Still waiting on the interest, Roycroft says the annuity benefits scandal “is particularly egregious in light of its failure to pay death benefits in connection with the company’s life insurance business that resulted in the company paying $500 million in overdue death benefits.”

MetLife had to look for similar problems in its annuity business as part of that settlement. “That MetLife then allowed five years to pass before ‘discovering’ its conversion of over $500 million in annuity benefits displays a shocking disregard for the beneficiaries and the duties MetLife owed to the beneficiaries,” the complaint states.

Roycroft quotes a statement that MetLife issued on the converted annuity benefits in December 2017.

“When we realized this was a significant issue,” the email statement says, “we launched an effort to do three things: figure out what happened, strengthen our processes so that we do a better job locating retirees, and promptly pay anyone we find – as we always do …. We are deeply disappointed that we fell short of our own high standards.

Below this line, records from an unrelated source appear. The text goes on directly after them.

(** [range(a, b)] *)
Definition range (a b : nat) : list nat := seq a (b - a).

(** [l[i]] on a list, for [0 <= i]. *)
Definition list_getitem (l : list string) (i : nat) : M string :=
  match nth_error l i with
  | Some x => ret x
  | None => raise IndexError
  end.

(** [d[k]] on a plain [dict]. *)
Definition dict_getitem (k : string) (d : dict Z) : M Z :=
  match Dict.get k d with
  | Some v => ret v
  | None => raise (KeyError k)
  end.

(** [self.adjacency_list[k]]: [defaultdict(dict).__getitem__] stores a
    new empty dictionary under a missing key and returns it. *)
Definition adjacency_getitem (k : string) : M (dict Z) :=
  adj <- read adjacency_list ;;
  match Dict.get k adj with
  | Some d => ret d
  | None => write_adjacency (Dict.set k Dict.empty adj) ;; ret Dict.empty
  end.

(** [k in self.adjacency_list] *)
Definition adjacency_contains (k : string) : M bool :=
  adj <- read adjacency_list ;; ret (Dict.contains k adj).

(** [d[k2] = v] where [d] is the dictionary object stored under [k1]:
    the object is shared with the adjacency list, so the store is seen
    there, at the place [k1] already has. *)
Definition inner_setitem (k1 : string) (d : dict Z) (k2 : string) (v : Z)
  : M unit :=
  adj <- read adjacency_list ;;
  write_adjacency (Dict.set k1 (Dict.set k2 v d) adj).

(** [self.product_frequency[item] += 1] *)
Definition frequency_incr (item : string) : M unit :=
  c <- read product_frequency ;;
  write_frequency (Counter.add item 1 c).

(** ** [WeightedUndirectedGraph] *)

Definition _init_product_categories : dict string :=
  [ ("whole milk", "dairy"); ("yogurt", "dairy");
    ("whipped/sour cream", "dairy"); ("butter", "dairy"); ("cheese", "dairy");
    ("other vegetables", "vegetables"); ("root vegetables", "vegetables");
    ("carrots", "vegetables"); ("tomatoes", "vegetables");
    ("tropical fruit", "fruits"); ("pip fruit", "fruits");
    ("citrus fruit", "fruits"); ("grapes", "fruits"); ("berries", "fruits");
    ("rolls/buns", "bakery"); ("brown bread", "bakery");
    ("white bread", "bakery"); ("pastry", "bakery");
    ("soda", "drinks"); ("bottled water", "drinks"); ("canned beer", "drinks");
    ("bottled beer", "drinks"); ("coffee", "drinks"); ("tea", "drinks");
    ("sausage", "meat"); ("frankfurter", "meat"); ("pork", "meat");
    ("beef", "meat"); ("chicken", "meat") ].

(** [__init__] *)
Definition init : Graph :=
  mkGraph Dict.empty Dict.empty _init_product_categories.

(** The two-branch update of one directed edge in [add_transaction]:
    [if b in adj[a]: adj[a][b] += 1 else: adj[a][b] = 1]. *)
Definition update_edge (a b : string) : M unit :=
  d <- adjacency_getitem a ;;
  if Dict.contains b d then
    d' <- adjacency_getitem a ;;
    v <- dict_getitem b d' ;;
    inner_setitem a d' b (v + 1)
  else
    d' <- adjacency_getitem a ;;
    inner_setitem a d' b 1.

Definition add_transaction (items : list string) : M unit :=
  if (List.length items <? 2)%nat then
    for_each items frequency_incr
  else
    for_each items frequency_incr ;;
    let sorted_items := sorted_str items in
    for_each (range 0 (List.length sorted_items)) (fun i =>
      item1 <- list_getitem sorted_items i ;;
      for_each (range (i + 1) (List.length sorted_items)) (fun j =>
        item2 <- list_getitem sorted_items j ;;
        update_edge item1 item2 ;;
        update_edge item2 item1)).

Definition get_top_co_purchase (target_product : string) (top_n : Z)
  : M (list (string * Z)) :=
  known <- adjacency_contains target_product ;;
  if negb known then ret []
  else
    d <- adjacency_getitem target_product ;;
    let co_purchase_items := sorted_by_count_desc (items d) in
    ret (slice_to top_n co_purchase_items).

(** [tuple(sorted([item1, item2]))] *)
Definition sorted_pair (item1 item2 : string) : string * string :=
  match sorted_str [item1; item2] with
  | [x; y] => (x, y)
  | _ => (item1, item2)
  end.

Definition pair_eqb (p q : string * string) : bool :=
  String.eqb (fst p) (fst q) && String.eqb (snd p) (snd q).

(** [pair in processed_pairs] *)
Definition pair_in (p : string * string) (s : list (string * string)) : bool :=
  existsb (pair_eqb p) s.

(** The two local variables of [get_top3_product_pairs]; the set is
    only asked for membership, so a list stands for it. *)
Record pairs_acc : Type := mkAcc {
  all_pairs : list ((string * string) * Z);
  processed_pairs : list (string * string)
}.

Definition visit_pair (item1 : string) (acc : pairs_acc) (nb : string * Z)
  : pairs_acc :=
  let pair := sorted_pair item1 (fst nb) in
  if pair_in pair (processed_pairs acc) then acc
  else mkAcc (all_pairs acc ++ [(pair, snd nb)]) (pair :: processed_pairs acc).

Definition visit_item (acc : pairs_acc) (entry : string * dict Z) : pairs_acc :=
  fold_left (visit_pair (fst entry)) (items (snd entry)) acc.

Definition collect_pairs (adj : dict (dict Z)) : pairs_acc :=
  fold_left visit_item (items adj) (mkAcc [] []).

Definition get_top3_product_pairs : M (list ((string * string) * Z)) :=
  adj <- read adjacency_list ;;
  let all_pairs_sorted := sorted_by_count_desc (all_pairs (collect_pairs adj)) in
  ret (slice_to 3 all_pairs_sorted).

Definition check_co_purchase_relation (item1 item2 : string) : M Z :=
  known <- adjacency_contains item1 ;;
  if known then
    d <- adjacency_getitem item1 ;;
    if Dict.contains item2 d then
      d' <- adjacency_getitem item1 ;;
      dict_getitem item2 d'
    else ret 0
  else ret 0.

(** [[p for p, cat in self.product_categories.items() if cat == category]] *)
Definition category_products_of (cats : dict string) (category : string)
  : list string :=
  map fst (filter (fun pc => String.eqb (snd pc) category) (items cats)).

Definition filter_by_category (category : string) : M (dict (dict Z)) :=
  cats <- read product_categories ;;
  let category_products := category_products_of cats category in
  match category_products with
  | [] => ret Dict.empty
  | _ =>
    for_fold category_products (fun filtered_adj product =>
      known <- adjacency_contains product ;;
      if known then
        d <- adjacency_getitem product ;;
        let filtered_neighbors :=
          Dict.of_items
            (filter (fun nc => str_in (fst nc) category_products) (items d)) in
        match filtered_neighbors with
        | [] => ret filtered_adj
        | _ => ret (Dict.set product filtered_neighbors filtered_adj)
        end
      else ret filtered_adj) Dict.empty
  end.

Our customers deserve better.” (Ellipses in complaint.)

But Roycroft says “this mea culpa could barely have satisfied those beneficiaries who have been unfairly denied annuity benefits.”

MetLife is one of 15 firms from which U.S. corporate pension plans purchase group annuity contracts to transfer their pension liabilities.

Roycroft wants an accounting and an injunction to prohibit MetLife from settling claims for unpaid pension benefits in a manner that would require the beneficiaries to waive any right.

Lead counsel for the class is Kevin Barrett of Bailey Glasser.

“MetLife’s systematic conversion of retirement annuity benefits betrayed thousands of annuitants and their beneficiaries,” the complaint states.